Attention: mild SPOILERS approaching!
It looks like the studio behind the new science fiction drama Mother/Android met Chloë Grace Moretz doesn’t want to stick to just (gosh, surprise) one movie. But then they can hope that streaming viewers will find the title a bit better, because for the time being the ambitions below seem ripe for the trash.
In the film, we see how the heavily pregnant Georgia (Moretz) embarks on a journey through dangerous post-apocalyptic America with her boyfriend Sam.
Dangerous, because the continent has been taken over by androids, once designed to help the people, but one day turned against them and started killing from scratch.
Georgia passes several military pockets of resistance that are pretty much the only means of survival. At the end she loses a lot and this sets up a mountain of potential sequels and spin-offs.
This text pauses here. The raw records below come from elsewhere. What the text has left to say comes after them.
(* ===== verification/Delay.v ===== *)
(** Delays of the runtime ([vvp/delay.cc], [vvp/delay.h]): the delays of a transition, the
    functor that delays a value and drops the pulses that are too short, and module paths with
    the delays of their sources.

    Times are 64-bit unsigned.  The time of the simulation is an argument. *)
From S2P Require Import Prelude MachineWord VvpBit VvpVector4 VvpArith.

Definition time64 (t : Z) : Z := t mod 2 ^ 64.

(** * The delays of a transition *)

Record vvp_delay_t := mkDelay { rise_ : Z; fall_ : Z; decay_ : Z; min_delay_ : Z; ignore_decay_ : bool }.

Definition calculate_min_delay_ (d : vvp_delay_t) : vvp_delay_t :=
  let min := rise_ d in
  let min := if fall_ d <? min then fall_ d else min in
  if ignore_decay_ d then mkDelay (rise_ d) (fall_ d) min min true
  else mkDelay (rise_ d) (fall_ d) (decay_ d) (if decay_ d <? min then decay_ d else min) false.

Definition delay_new2 (rise fall : Z) : vvp_delay_t :=
  let decay := if fall <? rise then fall else rise in mkDelay rise fall decay decay false.

Definition delay_new3 (rise fall decay : Z) : vvp_delay_t := calculate_min_delay_ (mkDelay rise fall decay 0 false).

Definition set_ignore_decay (d : vvp_delay_t) : vvp_delay_t :=
  calculate_min_delay_ (mkDelay (rise_ d) (fall_ d) (decay_ d) (min_delay_ d) true).

Definition get_delay (d : vvp_delay_t) (from to : vvp_bit4_t) : Z :=
  match from, to with
  | BIT4_0, BIT4_0 | BIT4_1, BIT4_1 | BIT4_X, BIT4_X | BIT4_Z, BIT4_Z => 0
  | _, BIT4_1 => rise_ d
  | _, BIT4_0 => fall_ d
  | _, BIT4_Z => decay_ d
  | _, BIT4_X => min_delay_ d
  end.

Definition set_rise (val : Z) (d : vvp_delay_t) : vvp_delay_t :=
  if val <? min_delay_ d then mkDelay val (fall_ d) (if ignore_decay_ d then val else decay_ d) val (ignore_decay_ d)
  else calculate_min_delay_ (mkDelay val (fall_ d) (decay_ d) (min_delay_ d) (ignore_decay_ d)).

Definition set_fall (val : Z) (d : vvp_delay_t) : vvp_delay_t :=
  if val <? min_delay_ d then mkDelay (rise_ d) val (if ignore_decay_ d then val else decay_ d) val (ignore_decay_ d)
  else calculate_min_delay_ (mkDelay (rise_ d) val (decay_ d) (min_delay_ d) (ignore_decay_ d)).

Definition set_decay (val : Z) (d : vvp_delay_t) : option vvp_delay_t :=
  if ignore_decay_ d then None
  else Some (if val <? min_delay_ d then mkDelay (rise_ d) (fall_ d) val val (ignore_decay_ d)
             else calculate_min_delay_ (mkDelay (rise_ d) (fall_ d) val (min_delay_ d) (ignore_decay_ d))).

(** * The delay of a value *)

(** The queue holds the events from [list_->next] to [list_]: the time of each and its value. *)
Record vvp_fun_delay := mkFunDelay {
  delay_ : vvp_delay_t; initial_ : bool; cur_vec4_ : vvp_vector4_t; list_ : list (Z * vvp_vector4_t);
  round_ : Z; scale_ : Z }.

Inductive delay_output :=
| InitPropagate (v : vvp_vector4_t)        (* schedule_init_propagate(net_, v) *)
| SendVec4 (v : vvp_vector4_t)             (* net_->send_vec4(v) *)
| ScheduleRun (delay : Z).                 (* schedule_generic(this, delay, false) *)

(** [for (lp = 0; lp < pow; lp += 1) r *= 10]. *)
Definition power_of_10 (pow : Z) : Z := for_upto (Z.to_nat pow) (fun _ r => time64 (r * 10)) 1.

Definition fun_delay_new (width : nat) (d : vvp_delay_t) (units precision sim_precision : Z) : vvp_fun_delay * list delay_output :=
  let cur := vec4_fill width BIT4_X in
  (mkFunDelay d true cur [] (power_of_10 (units - precision)) (power_of_10 (precision - sim_precision)), [InitPropagate cur]).

(** Events that are still to come are dropped, from the oldest on. *)
Fixpoint clean_events (now use_delay : Z) (l : list (Z * vvp_vector4_t)) : list (Z * vvp_vector4_t) :=
  match l with
  | [] => []
  | (sim_time, _) :: rest => if time64 (sim_time + use_delay) <=? time64 (use_delay + now) then l else clean_events now use_delay rest
  end.

(** [None]: the oldest event has the new value already. *)
Definition clean_pulse_events_ (now use_delay : Z) (bit : vvp_vector4_t) (l : list (Z * vvp_vector4_t)) : option (list (Z * vvp_vector4_t)) :=
  match l with
  | [] => Some []
  | (_, v) :: _ => if eeq v bit then None else Some (clean_events now use_delay l)
  end.

(** The longest of the delays of the bits. *)
Definition longest_delay (d : vvp_delay_t) (n : nat) (from to : nat -> vvp_bit4_t) : Z :=
  fold_left (fun use idx => let tmp := get_delay d (from idx) (to idx) in if use <? tmp then tmp else use)
    (seq 1 (n - 1)) (get_delay d (from 0%nat) (to 0%nat)).

Definition select_delay (now : Z) (bit : vvp_vector4_t) (f : vvp_fun_delay) : Z :=
  if initial_ f then longest_delay (delay_ f) (size bit) (fun _ => value (cur_vec4_ f) 0) (value bit)
  else
    let use_vec4 := match list_ f with
      | (sim_time, v) :: _ => if sim_time =? now then v else cur_vec4_ f
      | [] => cur_vec4_ f
      end in
    longest_delay (delay_ f) (Nat.min (size use_vec4) (size bit)) (value use_vec4) (value bit).

Definition fun_delay_recv_vec4 (now : Z) (bit : vvp_vector4_t) (f : vvp_fun_delay) : vvp_fun_delay * list delay_output :=
  let use_delay := select_delay now bit f in
  match clean_pulse_events_ now use_delay bit (list_ f) with
  | None => (f, [])
  | Some l =>
      if (use_delay =? 0) && match l with [] => true | _ => false end then
        (mkFunDelay (delay_ f) false bit l (round_ f) (scale_ f), [SendVec4 bit])
      else
        (mkFunDelay (delay_ f) (initial_ f) (cur_vec4_ f) (l ++ [(time64 (now + use_delay), bit)]) (round_ f) (scale_ f), [ScheduleRun use_delay])
  end.

(** A value at port 1, 2 or 3 sets a delay. *)
Definition fun_delay_recv_delay (port : nat) (bit : vvp_vector4_t) (f : vvp_fun_delay) : option vvp_fun_delay :=
  let bval := default 0 (snd (vector4_to_ulong bit)) in
  let val := time64 (bval * round_ f * scale_ f) in
  let put d := mkFunDelay d (initial_ f) (cur_vec4_ f) (list_ f) (round_ f) (scale_ f) in
  match port with
  | 1%nat => Some (put (set_rise val (delay_ f)))
  | 2%nat => Some (put (set_fall val (delay_ f)))
  | 3%nat => d ← set_decay val (delay_ f); Some (put d)
  | _ => Some f
  end.

Definition fun_delay_run_run (now : Z) (f : vvp_fun_delay) : vvp_fun_delay * list delay_output :=
  match list_ f with
  | [] => (f, [])
  | (sim_time, v) :: l =>
      if now <? sim_time then (f, [])
      else (mkFunDelay (delay_ f) false v l (round_ f) (scale_ f), [SendVec4 v])
  end.

(** * Module paths *)

Definition delay_edge (a b : vvp_bit4_t) : nat :=
  match a, b with
  | BIT4_0, BIT4_0 | BIT4_0, BIT4_1 => 0
  | BIT4_1, BIT4_0 | BIT4_1, BIT4_1 => 1
  | BIT4_0, BIT4_Z => 2
  | BIT4_Z, BIT4_1 => 3
  | BIT4_1, BIT4_Z => 4
  | BIT4_Z, BIT4_0 | BIT4_Z, BIT4_Z => 5
  | BIT4_0, BIT4_X => 6
  | BIT4_X, BIT4_1 => 7
  | BIT4_1, BIT4_X => 8
  | BIT4_X, BIT4_0 | BIT4_X, BIT4_X => 9
  | BIT4_X, BIT4_Z => 10
  | BIT4_Z, BIT4_X => 11
  end%nat.

Definition delay_from_edge (a b : vvp_bit4_t) (array : list Z) : Z := nth (delay_edge a b) array 0.

(** A source; [edge_sel] is [Some (old_value_, posedge_, negedge_)] for a [vvp_fun_modpath_edge]. *)
Record vvp_fun_modpath_src := mkSrc {
  delay12 : list Z; wake_time_ : Z; condition_flag_ : bool; edge_sel : option (vvp_bit4_t * bool * bool) }.

Definition modpath_src_new (del : list Z) : vvp_fun_modpath_src := mkSrc del 0 true None.
Definition modpath_edge_new (del : list Z) (pos neg : bool) : vvp_fun_modpath_src := mkSrc del 0 true (Some (BIT4_X, pos, neg)).
Definition put_delay12 (val : list Z) (s : vvp_fun_modpath_src) : vvp_fun_modpath_src := mkSrc val (wake_time_ s) (condition_flag_ s) (edge_sel s).

Definition src_test_vec4 (bit : vvp_vector4_t) (s : vvp_fun_modpath_src) : vvp_fun_modpath_src * bool :=
  match edge_sel s with
  | None => (s, true)
  | Some (old, pos, neg) =>
      let s := mkSrc (delay12 s) (wake_time_ s) (condition_flag_ s) (Some (value bit 0, pos, neg)) in
      let edge_flag := edge old (value bit 0) in
      (s, if 0 <? edge_flag then pos else if edge_flag <? 0 then neg else false)
  end.

Definition modpath_src_recv_vec4 (now : Z) (port : nat) (bit : vvp_vector4_t) (s : vvp_fun_modpath_src) : vvp_fun_modpath_src :=
  match port with
  | 0%nat => let '(s, hit) := src_test_vec4 bit s in if hit then mkSrc (delay12 s) now (condition_flag_ s) (edge_sel s) else s
  | 1%nat => mkSrc (delay12 s) (wake_time_ s) (bit4_eqb (value bit 0) BIT4_1) (edge_sel s)
  | _ => s
  end.

(** The functor, its sources from the last added to the first. *)
Record vvp_fun_modpath := mkModpath { mp_cur_vec4_ : vvp_vector4_t; src_list_ : list vvp_fun_modpath_src; ifnone_list_ : list vvp_fun_modpath_src }.

Definition modpath_new (width : nat) : vvp_fun_modpath * list delay_output :=
  (mkModpath (vec4_fill width BIT4_X) [] [], [InitPropagate (vec4_fill width BIT4_X)]).

Definition add_modpath_src (that : vvp_fun_modpath_src) (ifnone : bool) (m : vvp_fun_modpath) : vvp_fun_modpath :=
  if ifnone then mkModpath (mp_cur_vec4_ m) (src_list_ m) (that :: ifnone_list_ m)
  else mkModpath (mp_cur_vec4_ m) (that :: src_list_ m) (ifnone_list_ m).

(** The candidates so far and their wake time. *)
Definition pick_src (c : list vvp_fun_modpath_src * Z) (cur : vvp_fun_modpath_src) : list vvp_fun_modpath_src * Z :=
  let '(candidates, wake) := c in
  if negb (condition_flag_ cur) then c
  else match candidates with
  | [] => ([cur], wake_time_ cur)
  | _ => if wake_time_ cur =? wake then (candidates ++ [cur], wake)
         else if wake <? wake_time_ cur then ([cur], wake_time_ cur) else c
  end.

Definition pick_ifnone (candidate_wake : Z) (c : list vvp_fun_modpath_src * Z) (cur : vvp_fun_modpath_src) : list vvp_fun_modpath_src * Z :=
  let '(candidates, wake) := c in
  match candidates with
  | [] => ([cur], wake_time_ cur)
  | _ => if (wake_time_ cur =? wake) && (candidate_wake <? wake) then (candidates ++ [cur], wake)
         else if wake <? wake_time_ cur then ([cur], wake_time_ cur) else c
  end.

Definition candidate_list (m : vvp_fun_modpath) : list vvp_fun_modpath_src :=
  let '(candidates, wake) := fold_left pick_src (src_list_ m) ([], 0) in
  fst (fold_left (pick_ifnone wake) (ifnone_list_ m) (candidates, wake)).

(** The delays that are left of a source. *)
Definition remaining (now : Z) (src : vvp_fun_modpath_src) (idx : nat) : Z :=
  let tmp := time64 (wake_time_ src + nth idx (delay12 src) 0) in
  if tmp <=? now then 0 else tmp - now.

Definition out_at (now : Z) (src : vvp_fun_modpath_src) (rest : list vvp_fun_modpath_src) : list Z :=
  fold_left (fun out src => map (fun idx => let tmp := remaining now src idx in if tmp <? nth idx out 0 then tmp else nth idx out 0) (seq 0 12))
    rest (map (remaining now src) (seq 0 12)).

(** The bits that change must all have the delay of the first bit. *)
Definition modpath_recv_vec4 (now : Z) (port : nat) (bit : vvp_vector4_t) (m : vvp_fun_modpath) : option (vvp_fun_modpath * list delay_output) :=
  if (0 <? port)%nat then Some (m, [])
  else if eeq (mp_cur_vec4_ m) bit then Some (m, [])
  else
    let put := mkModpath bit (src_list_ m) (ifnone_list_ m) in
    match candidate_list m with
    | [] => Some (put, [ScheduleRun 0])
    | src :: rest =>
        let out := out_at now src rest in
        let cur := mp_cur_vec4_ m in
        let use_delay := delay_from_edge (value cur 0) (value bit 0) out in
        if forallb (fun idx => bit4_eqb (value cur idx) (value bit idx) || (delay_from_edge (value cur idx) (value bit idx) out =? use_delay))
             (seq 1 (size bit - 1))
        then Some (put, [ScheduleRun use_delay]) else None
    end.

Definition modpath_run_run (m : vvp_fun_modpath) : list delay_output := [SendVec4 (mp_cur_vec4_ m)].

(** The twelve delays from the ones given ([modpath_src_put_delays]). *)
Definition delay_map (no_of_delays : nat) : option (list nat) :=
  match no_of_delays with
  | 1 => Some [0; 0; 0; 0; 0; 0; 0; 0; 0; 0; 0; 0]
  | 2 => Some [0; 1; 0; 0; 1; 1; 0; 0; 0; 0; 0; 0]
  | 3 => Some [0; 1; 2; 0; 2; 1; 0; 0; 0; 0; 0; 0]
  | 6 => Some [0; 1; 2; 3; 4; 5; 0; 0; 0; 0; 0; 0]
  | 12 => Some [0; 1; 2; 3; 4; 5; 6; 7; 8; 9; 10; 11]
  | _ => None
  end%nat.

Definition modpath_src_put_delays (da : list Z) (s : vvp_fun_modpath_src) : option vvp_fun_modpath_src :=
  use_map ← delay_map (length da);
  let tmp := map (fun i => nth i da 0) use_map in
  let at_ i := nth i tmp 0 in
  let min a b := if at_ a <? at_ b then at_ a else at_ b in
  let max a b := if at_ b <? at_ a then at_ a else at_ b in
  Some (put_delay12 (if (length da <=? 6)%nat
    then firstn 6 tmp ++ [min 2 0; max 3 0; min 4 1; max 5 1; max 4 2; min 3 5]%nat else tmp) s).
CBR is now revealing some of those ideas. Not only does her boyfriend Sam die in the climax, but Georgia also has to give up her newborn baby, who is taken by boat to Korea for a safe life.
A kind of ‘Cloverfield’
A possible sequel would tell about how the robotic rebellion is moving to the Asian continent, giving Georgia a new goal, which is to find the way back to her child.
A kind of ‘Terminator’
A spin-off should revolve around the so-called ‘Blitz’, the crucial moment when mobile phones first went out and then the androids broke down and suddenly people started tearing people apart.
The origin lies with the company Raster Robotics. Flashbacks back and forth between research centers and labs can tell an interesting prequel story about the robots’ construction and internal errors that led to this and slowly create the dystopian setting.
A kind of ‘Walking Dead’
Another spin-off could mold itself after, for example, the AMC hit series with Georgia crossing paths with other survivors who have lost so much, turning some into monsters and unleashing their inner beast, re-playing the mistrust and selfishness people show in desperate times.
A kind of ‘The Forever Purge’
A follow-up without Moretz’s character could focus on American refugees to Asia or other unaffected places. Then you have room again for themes such as xenophobia, which can play a role in the socio-political state of the world in such a crisis. Because if all hell breaks out here too, immigrants will soon be accused of transmitting this ‘disease’.